Per Kamtza e Bar Kamtza Gerusalemme fu distrutta.
Rabbi Johanan disse: “Quale è il significato del verso ‘felice è l’uomo che è sempre temente, ma chi indurisce il suo cuore cade nel male’? Per Kamtza e Bar Kamtza Gerusalemme fu distrutta.
[…] Un tale aveva un amico chiamato Kamtza e un nemico chiamato Bar Kamtza. L’uomo fece una festa. Disse al suo servo: “Va e portami Kamtza”. Il servo gli portò Bar Kamtza. Quando il padrone di casa lo trovò seduto gli disse: “Ehi, aspetta un po’. Tu sei mio nemico. Cosa ci fai qui? Alzati e vattene!”.

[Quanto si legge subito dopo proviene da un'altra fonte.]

Lemma loadLogs_run (job : Job) (w : World) :
  exists text ok,
    snd (loadLogs job w) = Ok (setField "logs" (JStr text) job)
    /\ calls (fst (loadLogs job w))
       = (calls w ++ [(Exec (logsCommand job), ok)])%list
    /\ saves (fst (loadLogs job w)) = saves w
    /\ files (fst (loadLogs job w)) = files w
    /\ truthy (trim text) = true
    /\ (ok = false -> text = "Unable to fetch logs")
    /\ (ok = true ->
        exists stdout,
          snd (remoteExec (logsCommand job) (remote w)) = Ok stdout
          /\ text = if truthy (trim stdout) then stdout
                    else "No SLURM logs available.").
Proof.
  unfold ClusterManager.loadLogs, tryCatch, bind, ret.
  rewrite (executeCommand_run remoteExec).
  destruct (snd (remoteExec (logsCommand job) (remote w))) as [stdout|e];
    cbn [is_ok].
  - destruct (truthy (trim stdout)) eqn:Hblank.
    + exists stdout, true. repeat split; auto; try discriminate.
      exists stdout. rewrite Hblank. auto.
    + exists "No SLURM logs available.", true.
      repeat split; auto; try discriminate.
      exists stdout. rewrite Hblank. auto.
  - exists "Unable to fetch logs", false. repeat split; auto; discriminate.
Qed.

Lemma logsCommand_remoteDir (job job1 : Job) :
  getField "remoteDir" job1 = getField "remoteDir" job ->
  logsCommand job1 = logsCommand job.
Proof. unfold logsCommand. intros ->. reflexivity. Qed.

(** X11. [getJobDetails] of a job of the ledger never throws and never writes:
    it sends the read of the metadata file and the read of the log, in
    that order and nothing else, whether they go through or not, saves no
    ledger and touches no file; the record it returns is the one of the
    ledger but for its snapshot and its log, and the log is never blank:
    it is the standard output, or a sentence that tells that there is no
    log or that it could not be fetched. *)
Theorem getJobDetails_reads_only (jobId file : string) (jobs : list Job)
        (job : Job) (w : World)
        (Hfile : jobsFile (storage w) = Some file)
        (Hload : StorageManager.loadJobs parseLedger (storage w) (files w) = Ok jobs)
        (Hfind : findJob jobId jobs = Some job) :
  exists details text catOk tailOk,
    snd (getJobDetails jobId w) = Ok details
    /\ calls (fst (getJobDetails jobId w))
       = (calls w ++ [(Exec (catCommand job), catOk);
                      (Exec (logsCommand job), tailOk)])%list
    /\ saves (fst (getJobDetails jobId w)) = saves w
    /\ files (fst (getJobDetails jobId w)) = files w
    /\ (forall key, key <> "statusData" -> key <> "logs" ->
                    getField key details = getField key job)
    /\ getField "logs" details = Some (JStr text)
    /\ truthy (trim text) = true
    /\ (tailOk = false -> text = "Unable to fetch logs").
Proof.
  unfold ClusterManager.getJobDetails, bind, throw.
  rewrite (ensureStorage_initialised stringifyLedger host w file Hfile).
  unfold ClusterManager.loadJobs. rewrite Hload, Hfind.
  destruct (loadStatusData_run job w)
    as (job1 & catOk & Hres1 & Hcalls1 & Hsaves1 & Hfiles1 & _ & Hkeep1).
  destruct (loadStatusData job w) as [w1 o]. cbn [fst snd] in *. subst o.
  destruct (loadLogs_run job1 w1)
    as (text & tailOk & Hres2 & Hcalls2 & Hsaves2 & Hfiles2 & Htext & Hfail & _).
  exists (setField "logs" (JStr text) job1), text, catOk, tailOk.
  split; [exact Hres2|]. split.
  { rewrite Hcalls2, Hcalls1, <- app_assoc.
    rewrite (logsCommand_remoteDir job job1); [reflexivity|].
    apply Hkeep1. discriminate. }
  split; [congruence|]. split; [congruence|]. split.
  { intros key H1 H2. rewrite getField_setField_other by congruence.
    apply Hkeep1, H1. }
  split; [apply getField_setField_same|]. split; assumption.
Qed.

(** X12. An id that is not in the ledger is refused before anything is sent:
    [getJobDetails] and [cleanRemoteJob] throw the same error, issue no
    remote call and leave the files and the ledger as they are. *)
Theorem unknown_job_is_refused_locally (jobId file : string) (jobs : list Job)
        (w : World)
        (Hfile : jobsFile (storage w) = Some file)
        (Hload : StorageManager.loadJobs parseLedger (storage w) (files w) = Ok jobs)
        (Hfind : findJob jobId jobs = None) :
  getJobDetails jobId w = (w, Throw ("Job " ++ jobId ++ " not found"))
  /\ cleanRemoteJob jobId w = (w, Throw ("Job " ++ jobId ++ " not found")).
Proof.
  unfold ClusterManager.getJobDetails, ClusterManager.cleanRemoteJob, bind, throw.
  rewrite (ensureStorage_initialised stringifyLedger host w file Hfile).
  unfold ClusterManager.loadJobs. rewrite Hload, Hfind. split; reflexivity.
Qed.

Lemma filter_completed_active (jobs : list Job) :
  forall job,
    In job (List.filter (fun j => isString (getField "status" j) "COMPLETED") jobs) ->
    ~ In job (List.filter isActive jobs).
Proof.
  intros job Hin Hact. apply filter_In in Hin, Hact.
  destruct Hin as [_ Hc]. destruct Hact as [_ Ha]. unfold isActive in Ha.
  rewrite Hc in Ha. discriminate Ha.
Qed.

Lemma getJobStatus_storage (w : World) (file : string) :
  jobsFile (storage w) = Some file ->
  storage (fst (getJobStatus w)) = storage w.
Proof.
  intros Hfile. unfold ClusterManager.getJobStatus, bind, ret.
  rewrite (ensureStorage_initialised stringifyLedger host w file Hfile).
  destruct (ClusterManager.loadJobs parseLedger w) as [w0 [jobs|e]] eqn:Hload;
    unfold ClusterManager.loadJobs in Hload; injection Hload as <- Hload;
    [|reflexivity].
  destruct (pollJobs_returns remoteExec JSON_parse jobs w)
    as (jobs1 & Hpoll1 & _ & Hs & _).
  destruct (pollJobs jobs w) as [w1 o]. cbn [fst snd] in *. subst o.
  unfold ClusterManager.saveJobs.
  destruct (StorageManager.saveJobs stringifyLedger (storage w1) (files w1) jobs1)
    as [fs [[]|e]]; cbn; exact Hs.
Qed.

(** X13. [getCompletedJobs] polls once and answers from the ledger it reads
    back: when the saved ledger reads back as it was written, the answer is
    the records of the polled ledger whose status is COMPLETED, in the
    order of the ledger; none of them is in the list of active jobs that
    the poll itself answers, and the world is the one the poll leaves. *)
Theorem getCompletedJobs_of_polled_ledger (file : string) (jobs jobs' : list Job)
        (w : World)
        (Hfile : jobsFile (storage w) = Some file)
        (Hload : StorageManager.loadJobs parseLedger (storage w) (files w) = Ok jobs)
        (Hpoll : snd (pollJobs jobs w) = Ok jobs')
        (Hcodec : parseLedger (stringifyLedger jobs') = Some jobs') :
  let completed :=
    List.filter (fun j => isString (getField "status" j) "COMPLETED") jobs' in
  getCompletedJobs w = (fst (getJobStatus w), Ok completed)
  /\ snd (getJobStatus w) = Ok (List.filter isActive jobs')
  /\ (forall job, In job completed -> ~ In job (List.filter isActive jobs'))
  /\ (forall i job, jobs !! i = Some job ->
                    getField "status" job = Some (JStr "COMPLETED") ->
                    In job completed).
Proof.
  intros completed.
  destruct (getJobStatus_run remoteExec JSON_parse parseLedger stringifyLedger
                             host w file Hfile)
    as (jobs0 & jobs0' & Hload0 & Hpoll0 & Hlen & Hres & Hsaves & Hfiles).
  assert (jobs0 = jobs) by congruence. subst jobs0.
  assert (jobs0' = jobs') by congruence. subst jobs0'.
  pose proof (getJobStatus_storage w file Hfile) as Hstorage.
  split; [|split; [exact Hres|split]].
  - unfold ClusterManager.getCompletedJobs, bind, ret.
    rewrite (ensureStorage_initialised stringifyLedger host w file Hfile).
    destruct (getJobStatus w) as [w1 o]. cbn [fst snd] in *. subst o.
    unfold ClusterManager.loadJobs, StorageManager.loadJobs.
    rewrite Hstorage, Hfile, Hfiles, Hcodec. reflexivity.
  - apply filter_completed_active.
  - intros i job Hi Hstatus. apply filter_In. split.
    + apply (list_elem_of_In jobs' job). apply (list_elem_of_lookup_2 _ i).
      apply (pollJobs_keeps_skipped remoteExec JSON_parse jobs w jobs' Hpoll i job Hi).
      unfold isPolled. unfold isString at 1. rewrite Hstatus.
      cbn. rewrite andb_false_r. reflexivity.
    + unfold isString. rewrite Hstatus. reflexivity.
Qed.
(** * PeruGo backend: authentication routes and destination seed

    A shallow embedding of the two Express applications of the repository
    ([server.js] and [src/routes/auth.js]) and of the seed script
    ([prisma/seed.js]), with the properties of the specification proved
    about them.

    Layout: JavaScript values, the platform the code runs on (database
    collation, bcryptjs, id generation), a small monad for handlers (store,
    exceptions, log of library calls), the store operations, the handlers
    of both applications, the seed script; then the theorems. *)

From Stdlib Require Import String Ascii ZArith List Bool Lia.
Import ListNotations.
Local Open Scope string_scope.
Local Open Scope Z_scope.
Set Warnings "-register-all".

(** ** JavaScript values *)

(** The values [express.json()] can put into [req.body]: what [JSON.parse]
    produces, plus [undefined] for the result of reading an absent property.
    Numbers are kept to the integers: the handlers only test a number for
    truthiness and compare one with 6.  A string is its sequence of code
    units, so [String.length] is the [length] property. *)
Inductive JsVal : Type :=
| JUndefined
| JNull
| JBool (b : bool)
| JNum (n : Z)
| JStr (s : string)
| JArr (items : list JsVal)
| JObj (fields : list (string * JsVal)).

(** [!!v] *)
Definition truthy (v : JsVal) : bool :=
  match v with
  | JUndefined | JNull => false
  | JBool b => b
  | JNum n => negb (n =? 0)
  | JStr s => negb (s =? "")%string
  | JArr _ | JObj _ => true
  end.
(** [grid3] with the node [(2, 0)] of the right edge already taken by
    an earlier obstacle of tag 7. *)
Definition grid3_edge_tagged : Lattice :=
  set_lattice (grid3 false) [[0; 0; 0]; [0; 0; 0]; [7; 0; 0]].

(** Is the row [x] among the rows of [l]? *)
Definition has_row (x : Z * Z * Z) (l : list (Z * Z * Z)) : bool :=
  existsb (fun y => match row_compare x y with Eq => true | _ => false end) l.

(** The boundary list of the obstacle added last. *)
Definition last_boundary (s : Lattice) : list (Z * Z * Z) :=
  match rev (obstacles s) with
  | o :: _ => boundary o
  | [] => []
  end.

(** The layer has an entry at [(i, j)]. *)
Definition has_cell (i j : nat) (layer : list (list Q)) : Prop :=
  cell layer i j <> None.

(** ** The time loop seen from [check_stop] *)

(** The solver after [n] calls of [check_stop], nothing else touching the
    attributes it reads. *)
Fixpoint calls (n : nat) (s : Lattice) : Lattice :=
  match n with
  | O => s
  | S n' => snd (check_stop (calls n' s))
  end.


(** An edge that the walk leaves untouched, whatever the flag. *)
Definition edge_skipped (poly : list (Q * Q)) (pt : Q * Q) : Prop :=
  forall (i j : nat) (o : bool),
    (i < List.length poly)%nat -> (j < List.length poly)%nat ->
    is_inside_step poly pt (j, o) i = (i, o).


(** The bounding box of a polygon, as lines 367-371 compute it. *)
Definition poly_bnds (poly : list (Q * Q)) : result (Q * Q * Q * Q) :=
  let* b0 := np_amin (map fst poly) in
  let* b1 := np_amax (map fst poly) in
  let* b2 := np_amin (map snd poly) in
  let* b3 := np_amax (map snd poly) in
  Ok (b0, b1, b2, b3).

(** The test of lines 384-387. *)
Definition strictly_in_bbox (bnds : Q * Q * Q * Q) (pt : Q * Q) : bool :=
  let '(b0, b1, b2, b3) := bnds in
  Qltb b0 (fst pt) && Qltb (fst pt) b1 && Qltb b2 (snd pt) && Qltb (snd pt) b3.

(** What holds of the tag grid and of the list of tagged cells all along
    the fill. *)
Definition fill_state (s : Lattice) (poly : list (Q * Q)) (bnds : Q * Q * Q * Q)
    (t : Z) (acc : list (list Z) * list (Z * Z)) : Prop :=
  (forall i j, In (i, j) (snd acc) ->
     0 <= i < nx s /\ 0 <= j < ny s
     /\ np_get2 (fst acc) i j = Ok t
     /\ exists pt, lattice_coords s i j = Ok pt
                   /\ strictly_in_bbox bnds pt && is_inside poly pt = true)
  /\ (forall i j, 0 <= i -> 0 <= j ->
        In (i, j) (snd acc) \/ np_get2 (fst acc) i j = np_get2 (lattice s) i j).


(** ** Error of the cavity profiles ([Lattice.cavity_error]) *)

(** [x / b] for an array entry [x] and a Python float [b]. *)
Definition np_fdiv (a : npfloat) (b : Q) : npfloat :=
  match a with
  | Fin x => np_div x b
  | NonFinite => NonFinite
  | Uninit => Uninit
  end.

Definition np_get3 {A : Type} (a : list (list (list A))) (d i j : Z) : result A :=
  let* layer := np_get a d in np_get2 layer i j.

(** [a[i] = v] on a one-dimensional array. *)
Definition np_set1 {A : Type} (a : list A) (i : Z) (v : A) : result (list A) :=
  let* p := np_index (Z.of_nat (List.length a)) i in
  Ok (set_nth a p v).

(** [np.zeros(n)] *)
Definition np_zeros1 (n : Z) : result (list npfloat) :=
  if n <? 0 then Raise ValueError else Ok (repeat (Fin 0) (Z.to_nat n)).

(** [cavity_error], up to the two arrays it computes; writing them to the
    files [cavity_uy] and [cavity_ux] is left out.  The result is
    [(ux_error, uy_error)]. *)
Definition cavity_error (s : Lattice) (u_lbm : Q) : result (list npfloat * list npfloat) :=
  let* ux_error := np_zeros1 (nx s) in
  let* uy_error := np_zeros1 (ny s) in
  (* nx = math.floor(self.nx / 2); ny = math.floor(self.ny / 2) *)
  let nx_mid := nx s / 2 in
  let ny_mid := ny s / 2 in
  let* uy_error :=
    for_each (range (nx s))
      (fun e i => let* v := np_get3 (u s) 1 i ny_mid in
                  np_set1 e i (np_fdiv v u_lbm))
      uy_error in
  let* ux_error :=
    for_each (range (ny s))
      (fun e j => let* v := np_get3 (u s) 0 nx_mid j in
                  np_set1 e j (np_fdiv v u_lbm))
      ux_error in
  Ok (ux_error, uy_error).




(** ** Inlet profile ([Lattice.poiseuille], [Lattice.set_inlet_poiseuille]) *)

(** The boundary arrays of lines 108-112: [u_left] and [u_right] of shape
    [(2, ny)], [u_top] and [u_bot] of shape [(2, nx)], [rho_right] of
    length [ny]. *)
Record Walls : Type := mkWalls {
  u_left : list (list Q);
  u_right : list (list Q);
  u_top : list (list Q);
  u_bot : list (list Q);
  rho_right : list Q
}.

(** [a[:] = v]: every entry becomes [v], the shape stays. *)
Definition fill_all (a : list (list Q)) (v : Q) : list (list Q) :=
  map2d (fun _ => v) a.

(** [a[:, j] = v] for a vector [v] with one entry per row of [a]. *)
Definition np_set_col (a : list (list Q)) (j : Z) (v : list Q) : result (list (list Q)) :=
  let m := match a with r :: _ => List.length r | [] => 0%nat end in
  let* p := np_index (Z.of_nat m) j in
  if Nat.eqb (List.length a) (List.length v)
  then Ok (zip_with (fun row x => set_nth row p x) a v)
  else Raise ValueError.

Section FloatingPoint.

L’altro disse: “Dal momento che sono qui, fammi restare e pagherò per quello che mangerò e berrò”. Il padrone di casa disse: “No”. Bar Kamtza disse: “Pagherò la metà dell’intera festa”. Il padrone di casa disse: “No!”. Bar Kamtza disse: “Pagherò per l’intera festa”. Il padrone di casa disse: “No!” e lo prese per la mano e lo sbatté fuori. Disse allora Bar Kamtza: “Dal momento che i rabbini erano presenti e non lo hanno fermato, significa che erano d’accordo con lui. Informerò il Governo.
Disse all’imperatore: “Gli Ebrei si sono ribellati a te”. L’imperatore disse: “Chi lo dice?”. Bar Kamtza gli disse: “Manda loro un animale in offerta e guarda se lo sacrificheranno”.
L’imperatore diede nelle mani di Bar Kamtza un vitello adatto al sacrificio. Lungo il tragitto Bar Kamtza fece una graffio sul labbro superiore del vitello, (o come alcuni dicono sul suo occhio, in un posto in cui per noi ebrei un animale non è più adatto al sacrificio), mentre per loro Romani non importa.
I Rabbini volevano offrirlo comunque, per restare in pace con il Governo. R. Zachariah ben Abkulas disse loro: Si dirà che si sacrificano animali difettosi”. Allora i Rabbini volevano uccidere Bar Kamtza così non avrebbe riportato all’imperatore”. R. Zacharia ben Abkulas disse: “Si dirà che chi intenzionalmente rende difettoso un animale destinato al sacrificio deve essere messo a morte”. R. Yochanan dice: “la modestia di R. Zachariah ben Abkulas ha causato la distruzione della nostra Casa, il rogo del nostro Tempio e il nostro esilio dalla nostra terra”.